(* ===== verification/GoTime.v ===== *)
(** * time.ParseDuration and filepath.Clean

    The parts of Go's packages [time] and [path/filepath] that the settings API
    uses.  The fraction of a duration goes through float64, whose rounding is the
    parameter of RateLimit.v. *)

From Stdlib Require Import Ascii QArith Qround.
From S2P Require Import Prelude GoStrings GoStrconv RateLimit.
From stdpp Require Import options.
Local Open Scope Z_scope.

Section duration.
Context {R : Rounding}.

(** [leadingInt]: the digits at the start, [None] on overflow. *)
Fixpoint leadingInt (s : gostring) (x : Z) : option (Z * gostring) :=
  match s with
  | c :: s' =>
      if is_digit c then
        if 2 ^ 63 / 10 <? x then None
        else let x := x * 10 + (code c - 48) in if 2 ^ 63 <? x then None else leadingInt s' x
      else Some (x, s)
  | [] => Some (x, s)
  end.

(** [leadingFraction]: the digits that fit, and ten to their number. *)
Fixpoint leadingFraction (s : gostring) (x scale : Z) (overflow : bool) : Z * Z * gostring :=
  match s with
  | c :: s' =>
      if is_digit c then
        if overflow then leadingFraction s' x scale true
        else if (2 ^ 63 - 1) / 10 <? x then leadingFraction s' x scale true
        else let y := x * 10 + (code c - 48) in
             if 2 ^ 63 <? y then leadingFraction s' x scale true else leadingFraction s' y (scale * 10) false
      else (x, scale, s)
  | [] => (x, scale, s)
  end.

Fixpoint unit_text (s : gostring) : gostring * gostring :=
  match s with
  | c :: s' => if is_digit c || bool_decide (c = "."%char) then ([], s) else let '(u, r) := unit_text s' in (c :: u, r)
  | [] => ([], [])
  end.

Definition unit_ns (u : gostring) : option Z :=
  let micro := [chr 194; chr 181; "s"%char] in
  let micro' := [chr 206; chr 188; "s"%char] in
  if bytes_eqb u (str "ns") then Some 1
  else if bytes_eqb u (str "us") || bytes_eqb u micro || bytes_eqb u micro' then Some 1000
  else if bytes_eqb u (str "ms") then Some 1000000
  else if bytes_eqb u (str "s") then Some 1000000000
  else if bytes_eqb u (str "m") then Some 60000000000
  else if bytes_eqb u (str "h") then Some 3600000000000
  else None.

(** [uint64(float64(f) * (float64(unit) / scale))]. *)
Definition fraction_ns (f unit_ scale : Z) : Z :=
  Qfloor (rnd (rnd (inject_Z f) * rnd (rnd (inject_Z unit_) / rnd (inject_Z scale)))%Q).

(** One number with its unit. *)
Definition duration_part (s : gostring) : option (Z * gostring) :=
  match s with
  | [] => None
  | c :: _ =>
      if negb (is_digit c || bool_decide (c = "."%char)) then None
      else
        '(v, s1) ← leadingInt s 0;
        let pre := negb (length s =? length s1)%nat in
        let '(f, scale, s2, post) :=
          match s1 with
          | d :: s1' => if bool_decide (d = "."%char)
                        then let '(f, scale, s2) := leadingFraction s1' 0 1 false in
                             (f, scale, s2, negb (length s1' =? length s2)%nat)
                        else (0, 1, s1, false)
          | [] => (0, 1, s1, false)
          end in
        if negb pre && negb post then None
        else
          let '(u, rest) := unit_text s2 in
          n ← unit_ns u;
          if 2 ^ 63 / n <? v then None
          else
            let v := v * n + (if 0 <? f then fraction_ns f n scale else 0) in
            if 2 ^ 63 <? v then None else Some (v, rest)
  end.

(** Each part consumes a unit: as many parts as bytes are enough. *)
Fixpoint duration_parts (fuel : nat) (s : gostring) (d : Z) : option Z :=
  match s, fuel with
  | [], _ => Some d
  | _, O => None
  | _, S fuel' => '(v, rest) ← duration_part s; if 2 ^ 63 <? d + v then None else duration_parts fuel' rest (d + v)
  end.

Definition ParseDuration (s : gostring) : option Z :=
  let '(neg, s) := match s with
                   | c :: s' => if bool_decide (c = "-"%char) then (true, s')
                                else if bool_decide (c = "+"%char) then (false, s') else (false, s)
                   | [] => (false, s)
                   end in
  if bytes_eqb s (str "0") then Some 0
  else match s with
       | [] => None
       | _ =>
           d ← duration_parts (length s) s 0;
           if neg then Some (- d) else if 2 ^ 63 - 1 <? d then None else Some d
       end.

(** The fuel is enough: a part leaves less to read. *)
Lemma unit_text_length s : let '(u, r) := unit_text s in length s = (length u + length r)%nat.
Proof.
  induction s as [|c s IH]; [done|]. cbn. destruct (_ || _); [done|]. destruct (unit_text s). cbn in *. lia.
Qed.

Lemma leadingInt_length s : forall x v r, leadingInt s x = Some (v, r) -> (length r <= length s)%nat.
Proof.
  induction s as [|c s IH]; intros x v r H; [by injection H as <- <-|]. cbn [leadingInt] in H.
  destruct (is_digit c); [|by injection H as <- <-]. destruct (_ <? x); [done|]. destruct (_ <? _); [done|].
  apply IH in H. cbn. lia.
Qed.

Lemma leadingFraction_length s : forall x sc o, (length (leadingFraction s x sc o).2 <= length s)%nat.
Proof.
  induction s as [|c s IH]; intros x sc o; [done|]. cbn [leadingFraction]. destruct (is_digit c); [|done].
  destruct o; [specialize (IH x sc true); cbn; lia|].
  destruct (_ <? x); [specialize (IH x sc true); cbn; lia|].
  cbv zeta. destruct (_ <? _); [specialize (IH x sc true)|specialize (IH (x * 10 + (code c - 48)) (sc * 10) false)]; cbn; lia.
Qed.

Lemma duration_part_shorter s v r : duration_part s = Some (v, r) -> (length r < length s)%nat.
Proof.
  unfold duration_part. destruct s as [|c s]; [done|]. destruct (negb _); [done|].
  destruct (leadingInt (c :: s) 0) as [[v0 s1]|] eqn:E1; [|done]. cbn [mbind option_bind].
  apply leadingInt_length in E1. intros H.
  set (quad := match s1 with _ :: _ => _ | [] => _ end) in H.
  assert (length quad.1.2 <= length s1)%nat as Hq.
  { subst quad. destruct s1 as [|d s1]; [done|]. case_bool_decide; [|done].
    pose proof (leadingFraction_length s1 0 1 false) as Hl. destruct (leadingFraction s1 0 1 false) as [[f sc] s2].
    cbn in *. lia. }
  destruct quad as [[[f sc] s2] post]. cbn in Hq. destruct (negb _ && negb _); [done|].
  pose proof (unit_text_length s2) as Hu. destruct (unit_text s2) as [u rest].
  destruct (unit_ns u) as [n|] eqn:En; [|done]. cbn [mbind option_bind] in H.
  assert (u <> []) as Hne by (intros ->; done).
  destruct (_ <? v0); [done|]. destruct (_ <? _); [done|]. injection H as <- <-.
  destruct u; [done|]. cbn in Hu. lia.
Qed.

(** More fuel than bytes changes nothing. *)
Lemma duration_parts_fuel n : forall m s d, (length s <= n)%nat -> (length s <= m)%nat ->
  duration_parts n s d = duration_parts m s d.
Proof.
  induction n as [|n IH]; intros m s d Hn Hm.
  { destruct s; [|cbn in Hn; lia]. by destruct m. }
  destruct s as [|c s]; [by destruct m|]. destruct m as [|m]; [cbn in Hm; lia|]. cbn [duration_parts].
  destruct (duration_part (c :: s)) as [[v r]|] eqn:E; [|done]. cbn [mbind option_bind].
  apply duration_part_shorter in E. destruct (_ <? _); [done|]. apply IH; cbn in *; lia.
Qed.

End duration.

(** ** filepath.Clean *)

(** The elements that remain: "." and empty ones go, ".." removes the one before,
    is dropped at the root and kept at the start of a relative path. *)
Definition clean_step (rooted : bool) (out : list gostring) (el : gostring) : list gostring :=
  if bytes_eqb el [] || bytes_eqb el (str ".") then out
  else if bytes_eqb el (str "..") then
    match out with
    | [] => if rooted then [] else [el]
    | last :: out' => if bytes_eqb last (str "..") then el :: out else out'
    end
  else el :: out.

Definition Clean (p : gostring) : gostring :=
  let rooted := HasPrefix p (str "/") in
  let out := rev (foldl (clean_step rooted) [] (SplitByte p "/"%char)) in
  if rooted then str "/" ++ Join out (str "/")
  else match out with [] => str "." | _ => Join out (str "/") end.

Example Clean_up : Clean (str "/var/../../etc//x/./y") = str "/etc/x/y".
Proof. vm_compute. reflexivity. Qed.
Example Clean_rel : Clean (str "a/../../b") = str "../b".
Proof. vm_compute. reflexivity. Qed.
Example ParseDuration_ex : @ParseDuration exact_rounding (str "1h2m3.5s") = Some 3723500000000.
Proof. vm_compute. reflexivity. Qed.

_ _ _

**Task description:** Among the entries above, the line containing "if bool_decide (d", the line containing "let v := v *", and all lines between them are to be restated word for word; nothing else belongs in the reply.

**Solution to the problem:**
          | d :: s1' => if bool_decide (d = "."%char)
                        then let '(f, scale, s2) := leadingFraction s1' 0 1 false in
                             (f, scale, s2, negb (length s1' =? length s2)%nat)
                        else (0, 1, s1, false)
          | [] => (0, 1, s1, false)
          end in
        if negb pre && negb post then None
        else
          let '(u, rest) := unit_text s2 in
          n ← unit_ns u;
          if 2 ^ 63 / n <? v then None
          else
            let v := v * n + (if 0 <? f then fraction_ns f n scale else 0) in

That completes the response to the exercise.